The foundational economy, as defined by the Centre for Socio-Cultural Change (CRESC) in Manchester, is built from the activities that provide the essential goods and services for everyday life. These include utilities, food production and processing, retail and distribution, and health, education, housing and welfare.

Who’s doing it?

Enfield council: Localising corporate social responsibility
Enfield is a London suburb that has been hard hit by de-industrialisation, and has found it hard to find a new niche since economic restructuring. Jobs from local manufacturing have not been replaced – and on official development statistics Enfield looks like a depressed town in the old industrial north.

Since 2010, Enfield began an experiment in community economic development – a pressing need considering Enfield’s dependency on public sector jobs that were facing cuts. Working closely with CRESC in Manchester, policymakers in Enfield developed a strategy that eschewed conventional strategies of competing to attract inward investment, in favour of focusing on how best to leverage value from the foundational economy – mundane, every-day goods and services provided by public and private sectors, including education, health and welfare to retail and utilities in the private sector.

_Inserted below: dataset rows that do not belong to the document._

(* ===== verification/KvmIrq.v ===== *)
(** * Interrupt routing (kvm-all.c, hw/i386/kvm/ioapic.c)

    With the interrupt controllers in the kernel, an interrupt is a number (GSI) that a table
    routes to a pin of a controller or to a message (MSI).  QEMU keeps the table and hands it to
    the kernel as a whole (KVM_SET_GSI_ROUTING); a bitmap tells which numbers are in use.
    Devices take a route for each of their vectors; messages that are sent without one get a
    route from a hash table, which is emptied when the table is full.

    The state is the part of struct KVMState for this; [entries] are the [nr] entries of
    [irq_routes] in use.  [committed] is the table the kernel has, and [lines] the interrupts
    raised with KVM_IRQ_LINE, newest first.  The results of the ioctls are parameters. *)

From Stdlib Require Import ZArith Lia Bool.
From stdpp Require Import base list gmap.
From S2P Require Import Prelude.

Open Scope Z_scope.
Open Scope rz.

(** ** Data *)

Definition KVM_MSI_HASHTAB_SIZE : nat := 256.
Definition KVM_IRQCHIP_PIC_MASTER : Z := 0.
Definition KVM_IRQCHIP_PIC_SLAVE : Z := 1.
Definition KVM_IRQCHIP_IOAPIC : Z := 2.

Record MSIMessage := mk_msg { address : Z; data : Z }.

(** The union of an entry, with the type it goes with: KVM_IRQ_ROUTING_IRQCHIP, _MSI and
    _S390_ADAPTER. *)
Inductive target :=
  | To_irqchip (irqchip pin : Z)
  | To_msi (address_lo address_hi msi_data : Z)
  | To_adapter (summary_addr ind_addr summary_offset ind_offset adapter_id : Z).

Record kvm_irq_routing_entry := mk_entry { gsi : Z; u : target }.

#[export] Instance target_eq_dec : EqDecision target.
Proof. solve_decision. Defined.
#[export] Instance entry_eq_dec : EqDecision kvm_irq_routing_entry.
Proof. solve_decision. Defined.

Record KVMState := mk_state {
  entries : list kvm_irq_routing_entry; nr_allocated_irq_routes : Z; used_gsi_bitmap : list Z; gsi_count : Z;
  msi_hashtab : list (list kvm_irq_routing_entry); gsimap : gmap Z Z;
  committed : list kvm_irq_routing_entry; lines : list (Z * Z) }.

Definition set_entries (l : list kvm_irq_routing_entry) (s : KVMState) : KVMState :=
  mk_state l (nr_allocated_irq_routes s) (used_gsi_bitmap s) (gsi_count s) (msi_hashtab s) (gsimap s) (committed s) (lines s).
Definition set_allocated (n : Z) (s : KVMState) : KVMState :=
  mk_state (entries s) n (used_gsi_bitmap s) (gsi_count s) (msi_hashtab s) (gsimap s) (committed s) (lines s).
Definition set_bitmap (b : list Z) (s : KVMState) : KVMState :=
  mk_state (entries s) (nr_allocated_irq_routes s) b (gsi_count s) (msi_hashtab s) (gsimap s) (committed s) (lines s).
Definition set_hashtab (h : list (list kvm_irq_routing_entry)) (s : KVMState) : KVMState :=
  mk_state (entries s) (nr_allocated_irq_routes s) (used_gsi_bitmap s) (gsi_count s) h (gsimap s) (committed s) (lines s).
Definition set_committed (l : list kvm_irq_routing_entry) (s : KVMState) : KVMState :=
  mk_state (entries s) (nr_allocated_irq_routes s) (used_gsi_bitmap s) (gsi_count s) (msi_hashtab s) (gsimap s) l (lines s).
Definition set_lines (l : list (Z * Z)) (s : KVMState) : KVMState :=
  mk_state (entries s) (nr_allocated_irq_routes s) (used_gsi_bitmap s) (gsi_count s) (msi_hashtab s) (gsimap s) (committed s) l.

(** ** The bitmap *)

Definition set_gsi (g : Z) (s : KVMState) : res KVMState :=
  let? w := of_option OutOfBounds (used_gsi_bitmap s !! Z.to_nat (g / 32)) in
  Ok (set_bitmap (<[Z.to_nat (g / 32) := Z.lor w (Z.shiftl 1 (g mod 32))]> (used_gsi_bitmap s)) s).

Definition clear_gsi (g : Z) (s : KVMState) : res KVMState :=
  let? w := of_option OutOfBounds (used_gsi_bitmap s !! Z.to_nat (g / 32)) in
  Ok (set_bitmap (<[Z.to_nat (g / 32) := Z.land w (u32 (Z.lnot (Z.shiftl 1 (g mod 32))))]> (used_gsi_bitmap s)) s).
Definition not_hex_head (s : string) : Prop :=
  match s with EmptyString => True | String c _ => is_hex c = false end.

Lemma parse_hex_stop v s : not_hex_head s -> parse_hex v s = Ok (v, s).
Proof. destruct s as [|c s]; simpl; [reflexivity|]. intros ->. reflexivity. Qed.

Lemma parse_hex_string n rest : not_hex_head rest ->
  parse_hex 0 (String.append (hex_string n) rest) = Ok (u64 n, rest).
Proof.
  intros H. unfold hex_string. rewrite digits_aux_append. simpl (String.append EmptyString rest).
  rewrite parse_hex_digits; [|apply u64_range | lia].
  rewrite u64_idemp. apply parse_hex_stop, H.
Qed.

(** The text of a signed displacement, as printed in AT&T syntax. *)
Definition disp_text (d : Z) : string :=
  if d <? 0 then String "-" (String "0" (String "x" (hex_string (- d))))
  else String "0" (String "x" (hex_string d)).

Lemma run_loop_number rest n m regs k :
  not_hex_head rest ->
  run_loop (String "0" (String "x" (String.append (hex_string n) rest))) m regs k
  = run_loop rest (mk_ma (u64 (u64 n * m_sign m)) (m_off m) (m_reg m) (m_base m)
       (if m_base_flag m then u64 (u64 n * m_sign m) else m_idx m) (m_base_flag m) 1) regs k.
Proof.
  intros H. unfold run_loop at 1. cbn [get_mem_addr_loop head].
  change (ceq "0" "-") with false. change (is_hex "0") with true. cbn match.
  unfold number_case. cbn [head sdrop]. change (ceq "0" "0" && ceq "x" "x") with true. cbn match.
  rewrite parse_hex_string by assumption. cbn [rbind].
  apply loop_fuel; cbn [String.length]; rewrite ?length_append; lia.
Qed.

Lemma run_loop_minus rest m regs k :
  run_loop (String "-" rest) m regs k
  = run_loop rest (mk_ma (m_val m) (m_off m) (m_reg m) (m_base m) (m_idx m) (m_base_flag m) (-1)) regs k.
Proof. reflexivity. Qed.

Lemma run_loop_disp rest d m regs k :
  not_hex_head rest -> - 2 ^ 63 <= d < 2 ^ 63 -> m_sign m = 1 -> m_base_flag m = false ->
  run_loop (String.append (disp_text d) rest) m regs k
  = run_loop rest (mk_ma (u64 d) (m_off m) (m_reg m) (m_base m) (m_idx m) false 1) regs k.
Proof.
  intros Hr Hd Hs Hf. unfold disp_text. destruct (Z.ltb_spec d 0); cbn [String.append].
  - rewrite run_loop_minus, run_loop_number by assumption.
    cbn [m_sign m_base_flag m_val m_off m_reg m_base m_idx]. rewrite Hf. do 2 f_equal. wrap_ring.
  - rewrite run_loop_number by assumption. rewrite Hs, Hf. do 2 f_equal. wrap_ring.
Qed.

Lemma run_loop_open rest m regs k :
  run_loop (String "(" rest) m regs k
  = run_loop rest (mk_ma 0 (m_val m) (m_reg m) (m_base m) (m_idx m) (m_base_flag m) (m_sign m)) regs k.
Proof. reflexivity. Qed.

Lemma run_loop_comma rest m regs k :
  run_loop (String "," rest) m regs k
  = run_loop rest (if m_base_flag m then m
       else mk_ma (m_val m) (m_off m) (m_reg m) (m_reg m) (m_idx m) true (m_sign m)) regs k.
Proof. reflexivity. Qed.

Lemma run_loop_close m regs k rest :
  run_loop (String ")" rest) m regs k = Ok (u64 (m_base m + m_reg m * m_idx m + m_off m)).
Proof. reflexivity. Qed.

Lemma run_loop_reg rest m regs k v rest' :
  get_reg_val rest regs k = Ok (v, rest') -> (String.length rest' <= String.length rest)%nat ->
  run_loop (String "%" rest) m regs k
  = run_loop rest' (mk_ma (m_val m) (m_off m) v (m_base m) (m_idx m) (m_base_flag m) (m_sign m)) regs k.
Proof.
  intros H Hl. unfold run_loop at 1. cbn [get_mem_addr_loop head].
  change (ceq "%" "-") with false. change (is_hex "%") with false.
  change (ceq "%" "(") with false. change (ceq "%" "%") with true. cbn match.
  rewrite H. cbn [rbind]. apply loop_fuel; cbn [String.length]; lia.
Qed.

The strategy consisted of four main pillars:

  • Localise corporate social responsibility: engagement with Tesco, Thames Water and British Gas increasing their local corporate social responsibility (CSR) commitment to developing more apprenticeship opportunities for students in local colleges,
  • Ensure local benefits of council procurement: the council plans to map local money flows with a view to reducing leakage and increasing local retention. It has worked with British Gas to ensure that a £10m contract to retrofit social housing delivers employment for 100 Enfield school leavers, and on the development of a small local factory manufacturing insulation panels, providing 50 local jobs.
  • Build local supply chains: the council plans to revitalise the lost industry of glasshouse food production through a 50 acre commercial glasshouse development.
  • Re-design financial circuits: ambitions include connecting SME finance with stable sources of demand, and mobilising the local authority pension fund for investment in the local economy.